Ela sentiu-se ligeiramente desconfortável com suas calças de lavagem escura, camisa do Iron Maiden e seus AllStars surrados, mordendo o lábio inferior. Olhou para cima a fim de encará-lo; não que fosse pequena, pois tinha lá seus 1,70, o homem que era alto, parecia ter mais que 1,90. Os dois se encararam, ambos de olhos azuis penetrantes, com a mesma cor de cabelo: um negro azulado, e o mesmo tom de pele: pálidos. Eram parecidos, ela não podia negar, e isso a deixava intrigada, mais do que já estava. Resolveu abrir a boca, não aguentava mais aquele silêncio sombrio.

- Quem é você? - perguntou em um fio de voz, não falava por horas e sentiu a garganta seca.

- Quem sou eu? - ele questionou novamente, e riu como se tivesse escutado a coisa mais engraçada que já escutara, fazendo-a arquear uma sobrancelha para o homem à sua frente. - Chamo-me Lúcifer. - disse, enfim.

- Não brinque comigo. - ela respondeu, ríspida. Não tinha ideia de quem era aquele louco que dizia ser o demônio.

- Olhe para mim. - disse com expressão séria. - Tenho cara de quem está brincando? Porque eu faria brincadeira de uma coisa dessas? - encarou-a, e ela viu de relance um brilho vermelho naqueles olhos azuis.

- Então... - balbuciou com dificuldade. - Você é mesmo Lúcifer?
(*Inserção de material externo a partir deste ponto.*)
(* ===== verification/AfterCommit.v ===== *)
(** * The after-commit hook queue: [server/src/utils/after-commit.js] and
      [server/src/models/configuration-generation.js]

    Configuration hooks are asked for by requests and background jobs and run
    later, one run of a hook at a time. The volatile part of the state is the
    single-flight flags, the hold count, the queued microtasks and the
    handlers whose Promise has not settled; the durable part is the
    [configuration_generations] table, which survives a restart. Timestamps
    are left out. The handlers belong to the backend layer: what one does is
    the label of the step that runs it (it returns, throws or returns a
    Promise, and may itself ask for hooks before that). *)

From stdpp Require Import functions.
From S2P Require Import Prelude JsString.

Inductive hook := regenerate_dns | regenerate_dhcp | regenerate_dnsmasq_conf.

#[export] Instance hook_eq_dec : EqDecision hook.
Proof. solve_decision. Defined.

Definition hook_name (h : hook) : string :=
  match h with
  | regenerate_dns => "regenerate_dns"
  | regenerate_dhcp => "regenerate_dhcp"
  | regenerate_dnsmasq_conf => "regenerate_dnsmasq_conf"
  end.

Definition HOOK_ORDER : list hook := [regenerate_dns; regenerate_dhcp; regenerate_dnsmasq_conf].

(** ** The [configuration_generations] table *)

Inductive gen_status := Pending | Applying | Applied | Failed.

Record Row := mkRow { desired : Z; applied : Z; status : gen_status; last_error : option string }.

Abbreviation Table := (hook -> option Row).

Definition enqueueGeneration (db : Table) (h : hook) : Table :=
  <[h := Some match db h with
              | None => mkRow 1 0 Pending None
              | Some r => mkRow (desired r + 1) (applied r) Pending None
              end]> db.

Definition update (db : Table) (h : hook) (f : Row -> Row) : Table := <[h := option_map f (db h)]> db.

Definition markApplying (db : Table) (h : hook) : Table :=
  update db h (fun r => mkRow (desired r) (applied r) Applying None).

Definition markApplied (db : Table) (h : hook) (generation : Z) : Table :=
  update db h (fun r => mkRow (desired r) (Z.max (applied r) generation)
                          (if generation <? desired r then Pending else Applied) None).

Definition markFailed (db : Table) (h : hook) (error : string) : Table :=
  update db h (fun r => mkRow (desired r) (applied r) Failed
                          (Some (take_string 2048 (if String.eqb error "" then "Unknown apply failure" else error)))).

(** [ORDER BY hook_name] *)
Definition listGenerations (db : Table) : list (hook * Row) :=
  omap (fun h => r ← db h; Some (h, r)) [regenerate_dhcp; regenerate_dns; regenerate_dnsmasq_conf].

(** ** The state of the process *)

Record HookState := mkHookState { running : bool; pending : bool }.

(** A call of [holdHooks]: polling until nothing runs, resolved with its
    release, or released. *)
Inductive hold_phase := Waiting | Held | Released.

#[export] Instance hold_phase_eq_dec : EqDecision hold_phase.
Proof. solve_decision. Defined.

Record State := mkState {
  hookState : hook -> HookState;
  holds : nat;
  calls : list hold_phase;       (** the calls of [holdHooks], in order *)
  tasks : list hook;             (** queued microtasks, oldest first *)
  inflight : list (hook * Z);    (** runs whose Promise is not settled, with their generation *)
  db : Table }.

Definition set_hook (s : State) (h : hook) (st : HookState) : State :=
  mkState (<[h := st]> (hookState s)) (holds s) (calls s) (tasks s) (inflight s) (db s).
Definition set_db (s : State) (d : Table) : State :=
  mkState (hookState s) (holds s) (calls s) (tasks s) (inflight s) d.
Definition set_tasks (s : State) (t : list hook) : State :=
  mkState (hookState s) (holds s) (calls s) t (inflight s) (db s).
Definition set_inflight (s : State) (i : list (hook * Z)) : State :=
  mkState (hookState s) (holds s) (calls s) (tasks s) i (db s).
Definition set_holds (s : State) (n : nat) (c : list hold_phase) : State :=
  mkState (hookState s) n c (tasks s) (inflight s) (db s).

(** [fireHook]: the microtask it queues is an entry of [tasks]. *)
Definition fireHook (s : State) (name : hook) : State :=
  let st := hookState s name in
  if running st || (0 <? holds s)%nat
  then set_hook s name (mkHookState (running st) true)
  else set_tasks (set_hook s name (mkHookState true false)) (tasks s ++ [name]).

Definition queueRegen (s : State) (name : hook) : State :=
  fireHook (set_db s (enqueueGeneration (db s) name)) name.

(** The end of a run. *)
Definition finish (s : State) (name : hook) : State :=
  let st := hookState s name in
  let s := set_hook s name (mkHookState false (pending st)) in
  if pending st then fireHook s name else s.

Inductive outcome := Returns | Throws (message : string) | Promises.

Section Handlers.
(** The hooks with a registered handler ([registerHookHandlers]). *)
Context (registered : hook -> bool).

(** The microtask of [fireHook]; [during] are the hooks the handler asks
    for while it runs. *)
Definition runHook (s : State) (name : hook) (during : list hook) (o : outcome) : State :=
  let s := set_db s (markApplying (db s) name) in
  let generation := match db s name with Some r => desired r | None => 0 end in
  if negb (registered name)
  then finish (set_db s (markFailed (db s) name ("No handler registered for " +:+ hook_name name))) name
  else
    let s := fold_left queueRegen during s in
    match o with
    | Returns => finish (set_db s (markApplied (db s) name generation)) name
    | Throws message => finish (set_db s (markFailed (db s) name message)) name
    | Promises => set_inflight s (inflight s ++ [(name, generation)])
    end.

(** The Promise of a run settles. *)
Definition settleHook (s : State) (name : hook) (generation : Z) (error : option string) : State :=
  let s := match error with
           | None => set_db s (markApplied (db s) name generation)
           | Some message => set_db s (markFailed (db s) name message)
           end in
  finish s name.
- Sim, sou. - ele sorriu largamente, exibindo uma fileira de dentes brancos e alinhados. - Mas você, querida... - pegou a delicada mão pálida da garota e levou-a aos lábios, depositando nela um beijo demorado e cheio de ternura. - Pode me chamar de Pai.

- Como assim, "Pai"?! - ela perguntou atordoada, puxando a mão num movimento brusco.

- Sabe, aqueles que doam os genes Y para os filhos e determinam o sexo deles e... - foi interrompido.

- Eu sei o que é um pai e quais são suas funções mas, eu nem te conheço, como posso ser sua filha?! - perguntou.

- Ah querida, é uma longa história. - suspirou e passou a mão pelos cabelos. - Mas, veja bem, somos parecidos, não?

Com isso ela tinha que concordar, até o brilho no olhar eles tinham. Porém, existiam muitas pessoas parecidas no mundo, não é? Essa poderia ser mais uma coincidência infeliz. Aparentemente, ele não parecia mentir, mas como acreditar no próprio demônio, que aliás estava em sua frente e alegava ser seu pai?

Sua mente girava como um carrossel, enxergava memórias de um passado nem tão distante, se via perdida num labirinto interno, havia tanto para perguntar, mas nenhuma palavra parecia querer sair. Então, tudo o que viveu foi uma mentira? Seus pais não eram seus pais? Encarou-o, absorta em pensamentos, e ele lhe lançou o olhar mais terno que podia.

Resolveu começar com a pergunta mais simples:

- Onde estamos?

- No inferno. - respondeu apenas, num tom calmo, como se estar no inferno fosse algo normal. Bem, pra ele era.